Hazelnut-Coffee Pot Du Creme with Chocolate Ganache and Hazelnut Shell Smoked Marshmallow

Yield: 9 Servings


Smoked Marshmallow

  • ¼ cup water
  • ¾ cup sugar, that has been smoked with hazelnut shells
  • ¾ cup corn syrup
  • 3 large egg whites
  • ½ teaspoon cream of tartar
  • Pinch of salt
  • Vanilla

Chocolate-Hazelnut Panna Cotta

  • 2 cups milk
  • 4 cups heavy cream
  • 1 ½ cups hazelnuts, roasted and crushed
  • ½ cups sugar
  • 1 ¼ pound milk chocolate
  • ¼ pound dark chocolate

Smoked Marshmallow
Heat smoked sugar, water, and corn syrup over medium-high heat for 10-15 minutes until it reaches 240º on a candy thermometer.

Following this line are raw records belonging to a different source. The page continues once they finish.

(** * DataStats: the statistics engine of [app/statistics/stats.py]

    The four operations [get_mean], [get_variance], [get_std_dev] and
    [get_sigma] are embedded over binary64 numbers (Rocq's primitive floats,
    which are the IEEE 754 doubles that Python's [float] and pandas'
    [float64] columns hold).

    - [Py] models the part of the Python runtime the module relies on:
      dictionaries as objects in a store, [print], exceptions, [min] and
      float division.
    - [Pandas] models the part of pandas the module calls:
      [df.groupby('Sku')['Value']] followed by [.mean()], [.var()] or
      [.std()], and [Series.to_dict()].  The aggregates follow pandas'
      kernels [group_mean] and [group_var] (pandas/_libs/groupby.pyx),
      which leave out missing (NaN) entries.
    - [Stats] is the module itself.

    The embedding comes first, then the vocabulary of the statements, the
    supporting lemmas, and the properties of the specification, C1 to C10. *)

From Stdlib Require Import ZArith Floats Reals Lra.
From Stdlib Require Uint63.
From stdpp Require Import base list strings sorting.

Open Scope float_scope.

(** ** Floating-point arithmetic

    pandas' aggregation kernels are written once for every floating type
    (Cython's fused type [floating]); [Floating] is the arithmetic they use.
    The engine runs them at binary64. *)

Class Floating (T : Type) := {
  f_add : T → T → T;
  f_sub : T → T → T;
  f_mul : T → T → T;
  f_div : T → T → T;
  f_sqrt : T → T;
  f_eqb : T → T → bool;
  f_of_int : Z → T;
  f_zero : T;
  f_nan : T
}.

Declare Scope floating_scope.
Delimit Scope floating_scope with fl.
Infix "+" := f_add : floating_scope.
Infix "-" := f_sub : floating_scope.
Infix "*" := f_mul : floating_scope.
Infix "/" := f_div : floating_scope.
Infix "==" := f_eqb (at level 70) : floating_scope.

(** Conversion of a machine integer (a count of observations) to a double. *)
Definition float_of_int (z : Z) : float := PrimFloat.of_uint63 (Uint63.of_Z z).

#[global] Instance binary64 : Floating float := {|
  f_add := PrimFloat.add;
  f_sub := PrimFloat.sub;
  f_mul := PrimFloat.mul;
  f_div := PrimFloat.div;
  f_sqrt := PrimFloat.sqrt;
  f_eqb := PrimFloat.eqb;
  f_of_int := float_of_int;
  f_zero := 0;
  f_nan := nan
|}.

(** [val == val]: the kernels' test for "this entry is present" (it fails
    on NaN only). *)
Definition notna {T} `{Floating T} (val : T) : bool := (val == val)%fl.

(** ** The Python runtime *)

Module Py.

(** A [dict] with [str] keys and [float] values, in insertion order. *)
Definition pydict := list (string * float).

Fixpoint dict_get (d : pydict) (k : string) : option float :=
  match d with
  | [] => None
  | (k', v) :: d' => if decide (k = k') then Some v else dict_get d' k
  end.

(** [k in d] *)
Definition dict_contains (d : pydict) (k : string) : bool :=
  match dict_get d k with Some _ => true | None => false end.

Meanwhile, beat the egg whites, cream of tartar, and a pinch of salt in a stand mixer with the whisk attachment until soft peaks form. Once sugar has reached 240º, remove from heat and slowly stream into the egg whites while the mixer is running on high. Continue mixing for 8-10 minutes until the mixer bowl returns to room temperature. Add vanilla and mix until medium-stiff peaks form.

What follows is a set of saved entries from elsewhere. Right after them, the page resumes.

(** C1, the claim as stated fails: a body made of one header line and
    nothing else has one sibling, and the splitter returns no record. *)
Lemma block_splitter_single_line_counterexample :
  ~ (forall P xs,
        valid_parent P = true -> forallb (sibling_ok P) xs = true ->
        exists nodes,
          print_nodes_split (flattened P xs) = Ok nodes
          /\ length nodes = length xs).
Proof.
  intros H.
  destruct (H (lit "0") [mk_sibling 0 (lit "1") false (lit "0") 0 false []]
              eq_refl eq_refl) as [nodes [E Hl]].
  vm_compute in E. inversion E; subst nodes. discriminate.
Qed.

(** C1, amended: for a body built from sibling header lines that all name
    the parent [P], each followed by a text without such a header, the
    splitter returns no record when the body has a single line; when the
    body holds a line feed it returns one record for each sibling, in the
    order of the text whatever the ids, and the headers and bodies of the
    records, concatenated in that order, are the body. *)
Theorem block_splitter_siblings (P : str) (xs : list sibling) :
  valid_parent P = true ->
  forallb (sibling_ok P) xs = true ->
  (contains [NL] (flattened P xs) = false ->
   print_nodes_split (flattened P xs) = Ok [])
  /\ (contains [NL] (flattened P xs) = true ->
      exists nodes,
        print_nodes_split (flattened P xs) = Ok nodes
        /\ length nodes = length xs
        /\ map (fun hc => parse_header (fst hc)) nodes
           = map (fun x => Some (s_own x, P, s_index x)) xs
        /\ concat (map (fun hc => fst hc ++ snd hc) nodes)
           = flattened P xs).
Proof.
  intros HP Hok. split; intros Hc.
  - unfold print_nodes_split. unfold contains in Hc.
    destruct (split1 [NL] (flattened P xs)) as [[a b]|];
      [discriminate|reflexivity].
  - destruct xs as [|x xs]; [discriminate|].
    pose proof (siblings_flattened P (x :: xs) Hok [] (no_match_nil P))
      as Hsib.
    simpl app in Hsib.
    simpl in Hok. apply andb_true_iff in Hok. destruct Hok as [Hx _].
    unfold sibling_ok in Hx. apply andb_true_iff in Hx.
    destruct Hx as [Hx _]. apply andb_true_iff in Hx.
    destruct Hx as [Ho Hi].
    assert (Ef : flattened P (x :: xs)
                 = sibling_header P x ++ s_text x ++ flattened P xs).
    { unfold flattened. simpl. rewrite <- app_assoc. reflexivity. }
    unfold print_nodes_split. unfold contains in Hc.
    destruct (split1 [NL] (flattened P (x :: xs))) as [[first rest]|] eqn:Es;
      [|discriminate].
    rewrite Ef in Es.
    rewrite (first_line_header P _ _ _ _ _ _ _ first rest HP Ho Hi Es).
    eexists. split; [reflexivity|].
    pose proof (re_split_siblings P _ HP (flattened P (x :: xs))
                  (length (flattened P (x :: xs))) Hsib (le_n _)) as Hids.
    unfold re_split. rewrite map_map in Hids.
    split; [|split].
    + apply (f_equal (@length _)) in Hids. rewrite !length_map in Hids.
      exact Hids.
    + exact Hids.
    + pose proof (re_split_pieces (header_of_at P)
                    (length (flattened P (x :: xs)))
                    (flattened P (x :: xs)) (header_of_at_is_sound P)) as Hp.
      assert (Hhd : hd [] (re_split_fuel (length (flattened P (x :: xs)))
                             (header_of_at P) (flattened P (x :: xs))) = []).
      { rewrite Ef.
        destruct (length (sibling_header P x ++ s_text x ++ flattened P xs))
          as [|n] eqn:El.
        - exfalso. apply length_zero_iff_nil in El.
          apply app_eq_nil in El. destruct El as [El _].
          eapply header_line_nonempty. exact El.
        - apply re_split_siblings_first; assumption. }
      rewrite Hhd in Hp. simpl in Hp. symmetry. exact Hp.
Qed.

Chocolate-Hazelnut Panna Cotta
Lightly heat cream, milk, and hazelnuts together. Leave to steep in the fridge overnight. Next day- strain hazelnut cream. Bring cream mixture and sugar up to a light simmer. Add 6 sheets of bloomed gelatin. Cool, strain, and mold however you prefer. Small mason jars look great.